TJ Znojmo
- Full name: TJ Znojmo LAUFEN CZ
- Founded: 1999
- Arena: MSH Znojmo
- Capacity: 450
- Coach: Men: Zdeněk Rada Women: Jiří Uher
- League: Men: 1. liga mužů Women: 1. liga žen

= TJ Znojmo =

Czech floorball club

TJ Znojmo (TJ Znojmo LAUFEN CZ after its sponsor) is a floorball club based in Znojmo, Czech Republic. The team was founded in 1999.
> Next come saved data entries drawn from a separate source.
Lemma livemap_records_ok n l heads page_size sector k :
  layout_ok l -> 0 < page_size -> 0 <= sector ->
  forall cursor claimed pages w pages' w',
  livemap_records_loop k l heads page_size sector cursor claimed pages w =
    (Ok pages', w') -> marks_ok n pages pages'.
Proof.
  intros Hl Hp Hs. pose proof (lo_size _ Hl).
  induction k as [| k IH]; intros cursor claimed pages w pages' w';
    cbn [livemap_records_loop]; destruct (negb _); try done;
    try (intros [= <- _]; apply marks_ok_refl).
  intros Hrun. apply bind_ok in Hrun as ([[kind d] start] & w1 & Hrec & Hrun).
  pose proof (record_before_off _ _ _ _ _ _ _ _ Hrec).
  pose proof (record_before_start _ _ _ _ _ _ _ _ Hrec).
  destruct (_ || _); [injection Hrun as <- _; apply marks_ok_refl |].
  cbv zeta in Hrun. apply bind_ok in Hrun as (val & w2 & Hval & Hrun).
  assert (Hv : 0 <= val <= 3).
  { destruct (_ || _); [injection Hval as <- _; lia |].
    apply bind_ok in Hval as (live & w3 & _ & Hval).
    injection Hval as <- _. destruct live; lia. }
  eapply marks_ok_trans; [apply (livemap_mark_ok n _ page_size
    (sector * il_sector_size l + start) (cursor - start) 1); nia || lia |].
  eapply marks_ok_trans; [apply (livemap_mark_ok n _ page_size
    (sector * il_sector_size l + dm_data_off d) (dm_data_len d) val); nia || lia |].
  destruct (start <=? _); [injection Hrun as <- _; apply marks_ok_refl |].
  exact (IH _ _ _ _ _ _ Hrun).
Qed.

Lemma livemap_sectors_ok n l heads page_size k :
  layout_ok l -> 0 < page_size -> forall sector pages w pages' w', 0 <= sector ->
  livemap_sectors_loop k l heads page_size sector pages w = (Ok pages', w') ->
  marks_ok n pages pages'.
Proof.
  intros Hl Hp. pose proof (lo_size _ Hl).
  induction k as [| k IH]; intros sector pages w pages' w' Hs;
    cbn [livemap_sectors_loop]; [intros [= <- _]; apply marks_ok_refl |].
  intros Hrun. apply bind_ok in Hrun as (pages1 & w1 & Hsec & Hrun).
  eapply marks_ok_trans; [| exact (IH (sector + 1) _ _ _ _ ltac:(lia) Hrun)].
  unfold livemap_sector in Hsec. apply bind_ok in Hsec as (view & w2 & _ & Hsec).
  destruct (ft_erased view); [injection Hsec as <- _; apply marks_ok_refl |].
  destruct (negb _); [injection Hsec as <- _; apply marks_ok_refl |].
  destruct (bool_decide _).
  - injection Hsec as <- _. apply livemap_mark_ok; nia || lia.
  - eapply marks_ok_trans; [| by eapply livemap_records_ok; [.. | exact Hsec]].
    apply livemap_mark_ok; nia || lia.
Qed.
End LiveMap.

(** The shape of the live map.  When [fffs_inspect_live_map] succeeds, its
    result has exactly one state per page, each one of the four values
    (erased, metadata, obsolete, live data). *)
Theorem live_map_page_states `{Backend} `{!NorFlash} (page_count page_size : Z)
    (w w' : world) (pages : list Z) :
  flash_ok w -> 0 <= page_count -> 0 < page_size ->
  fffs_inspect_live_map page_count page_size w = (Ok pages, w') ->
  page_states page_count pages.
Proof.
  intros Hok Hn Hp Hrun. unfold fffs_inspect_live_map, guard_err in Hrun.
  destruct (page_size =? 0); [done |].
  apply bind_ok in Hrun as ([] & w1 & Hret & Hrun). injection Hret as <-.
  apply bind_ok in Hrun as (l & w2 & Hdisc & Hrun). cbv zeta in Hrun.
  assert (Hl : layout_ok l)
    by exact (image_fn_result _ _ _ _ _ image_discover Hok Hdisc).
  apply bind_ok in Hrun as ([heads c] & w3 & _ & Hrun).
  apply bind_ok in Hrun as (marks & w4 & _ & Hrun).
  assert (Hzero : page_states page_count (fill page_count 0)).
  { split; [by apply zlen_fill | apply Forall_fill; lia]. }
  destruct (livemap_index_ok page_count l page_size (Z.to_nat (il_index_sectors l)) Hl Hp
    0 _ ltac:(lia) Hzero) as [Hidx _].
  by destruct (livemap_sectors_ok page_count l heads page_size _ Hl Hp _ _ _ _ _
    (lo_index _ Hl) Hrun Hidx).
Qed.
The men's team plays in the 1. liga mužů, the second highest competition. In four seasons from 2008–09 to 2009–10 and 2017–18 to 2018–19, they played in the Superliga florbalu. In all years in the top competition, the team always fought for retention. They achieved their best result in the 2017–18 season, when they managed to save themselves in the 1st round of the play-down.

former logo

The women's team plays in 1. liga žen (1st women league), the second highest competition. The team played in the Extraliga žen ve florbale (the highest competition) for one 2023–24 season. The team applied to the top league as the only candidate for the vacant places after two Extraliga teams deregistered. The team's greatest sporting success is participation in the quarter-finals of the 1st league in the 2021–22 and 2022–23 seasons.